Mankind learned how to print colorful images on fabric a long-long time ago. Some primitive methods of fabric printing existed in prehistoric times but real high leveled techniques of artificial printing appeared in Ancient China and were widely used throughout East Asia.
The earliest images – tricolor images of flowers printed on silk – date no later than 220 AD (Han Dynasty).
However, India is considered to be the forbearer of cotton printed fabrics. They were known in Greece and Rome already in the 1st century BC. and later became widespread in Asia and Africa. To this day, the only original preserved is Coptic fabrics (II-XII centuries AD).
We should also take a look at VIII century Japan where kayoseta printed fabrics impressed everyone with their extraordinary completeness and originality of drawing.
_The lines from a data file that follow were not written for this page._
(** ** Lemmas: what each operation computes *)

Section Operations.
Context (l : CreditLedger) (rs : list Reservation) (os : list Ownership).
Context (Hinv : ledger_inv {| ledger := l; reservations := rs; ownerships := os |}).

Abbreviation kept := (sumZ res_charge_bytes_ rs + sumZ own_charge_bytes_ os).

Lemma TryReserve_cases n i w :
  0 <= w <= size_max ->
  (TryReserve n i w l = (null_reservation, l) /\
     (~ (i < producer_count_ l)%nat \/ AccountingCharge w = 0
      \/ capacity_bytes_ l < AccountingCharge w)) \/
  exists slot, producer_slots_ l !! i = Some slot /\ (i < producer_count_ l)%nat
    /\ AccountingCharge w <> 0 /\ AccountingCharge w <= capacity_bytes_ l
    /\ let credit := slot_credit slot in
       let charge := AccountingCharge w in
       let central := central_available_bytes_ l in
       (central + credit < charge /\
        TryReserve n i w l =
          (null_reservation,
           set_slot l i {| local_credit_bytes := credit; returned_credit_bytes := 0;
                           logical_charge_bytes := logical_charge_bytes slot |} central)) \/
       (charge <= central + credit /\
        TryReserve n i w l =
          ({| res_ledger_ := true; res_producer_index_ := i; requested_bytes_ := w;
              res_charge_bytes_ := charge |},
           set_slot l i
             {| local_credit_bytes := Z.max 0 (credit - charge);
                returned_credit_bytes := 0;
                logical_charge_bytes := logical_charge_bytes slot + w |}
             (central - Z.max 0 (charge - credit)))).
Proof.
  intros Hw. unfold TryReserve.
  destruct (negb (IsValidProducer l i) || (AccountingCharge w =? 0)
            || (capacity_bytes_ l <? AccountingCharge w)) eqn:Hg.
  { left. split; [done|]. unfold IsValidProducer in Hg.
    b2p. destruct Hg as [Hg|Hg]; b2p; [|tauto]. destruct Hg; b2p; [left; lia|tauto]. }
  right. b2p. unfold IsValidProducer in *. b2p.
  destruct (inv_lookup _ Hinv i ltac:(simpl; lia)) as (slot & Hs & _ & Hlt). simpl in * |-.
  exists slot. split_and!; [done..|lia|].
  destruct (inv_slot_bounds _ Hinv i slot Hs) as (? & ? & ? & ? & ?). simpl in * |-.
  destruct (inv_token_sums _ Hinv) as (? & ? & _). simpl in * |-.
  pose proof (li_central _ Hinv). pose proof (li_capacity _ Hinv). simpl in * |-.
  destruct (AccountingCharge_nonzero w ltac:(lia) ltac:(done)).
  pose proof (AccountingCharge_bounds w ltac:(lia)).
  assert (DrainReturnedCredit i l =
    set_slot l i {| local_credit_bytes := slot_credit slot; returned_credit_bytes := 0;
                    logical_charge_bytes := logical_charge_bytes slot |}
      (central_available_bytes_ l)) as ->.
  { unfold DrainReturnedCredit. rewrite (on_slot_lookup _ l i slot) by done.
    f_equal. simpl. f_equal.
    unfold slot_credit, size_max in *. rewrite w64_small; lia. }
  rewrite slot_at_set_slot by done.
  assert (0 <= slot_credit slot) by (unfold slot_credit; lia).
  set (credit := slot_credit slot) in *. set (charge := AccountingCharge w) in *.
  cbn [local_credit_bytes central_available_bytes_ set_slot].
  unfold AddLogical, size_max in *.
  destruct (Z.ltb_spec credit charge).
  - rewrite RefillLoop_alone. rewrite (w64_small (charge - credit)) by lia.
    destruct (Z.leb_spec (charge - credit) (central_available_bytes_ l)).
    + right. split; [lia|].
      rewrite central_set_slot, !on_slot_set_slot by done. simpl.
      do 2 f_equal; [f_equal|]; solve_w64.
    + left. split; [lia|done].
  - right. split; [lia|]. rewrite !on_slot_set_slot by done. simpl.
    do 2 f_equal; [f_equal|]; solve_w64.
Qed.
Another Japanese way of fabric decorating is a kind of hot batik technique using “rockets” (rollers) for painting drapery fabrics.
Surely, we just can't pass by the silk fabrics of Central Asia – original, although with a noticeable influence of Persian art. Each piece of silk fabric produced in Khiva, Bukhara, and other cities had its own unique pattern.
Speaking of Western printed fabrics, the closest specimens date back to the IV century and belong to Ancient Egypt during the Roman rule. For example, a tunic of the IV century AD was found in 1894 in the children's tomb of Panopolis in Upper Egypt.
As for the Middle Ages, in Christian Europe, the method of imprinting on fabrics appeared for the first time around 1300. Nonetheless, there are some pieces of evidence proving that printed fabrics existed on the European continent at least in the VI century – patterned fabrics found in the tomb of St. Caesarius, Bishop of Arles, is one of them.
Woodblock printing on textiles began appearing in Europe around the XII century.
The oldest surviving model dates back to 137 and was found in the village of Fertesur Gron (department in France) is called "Protat wood".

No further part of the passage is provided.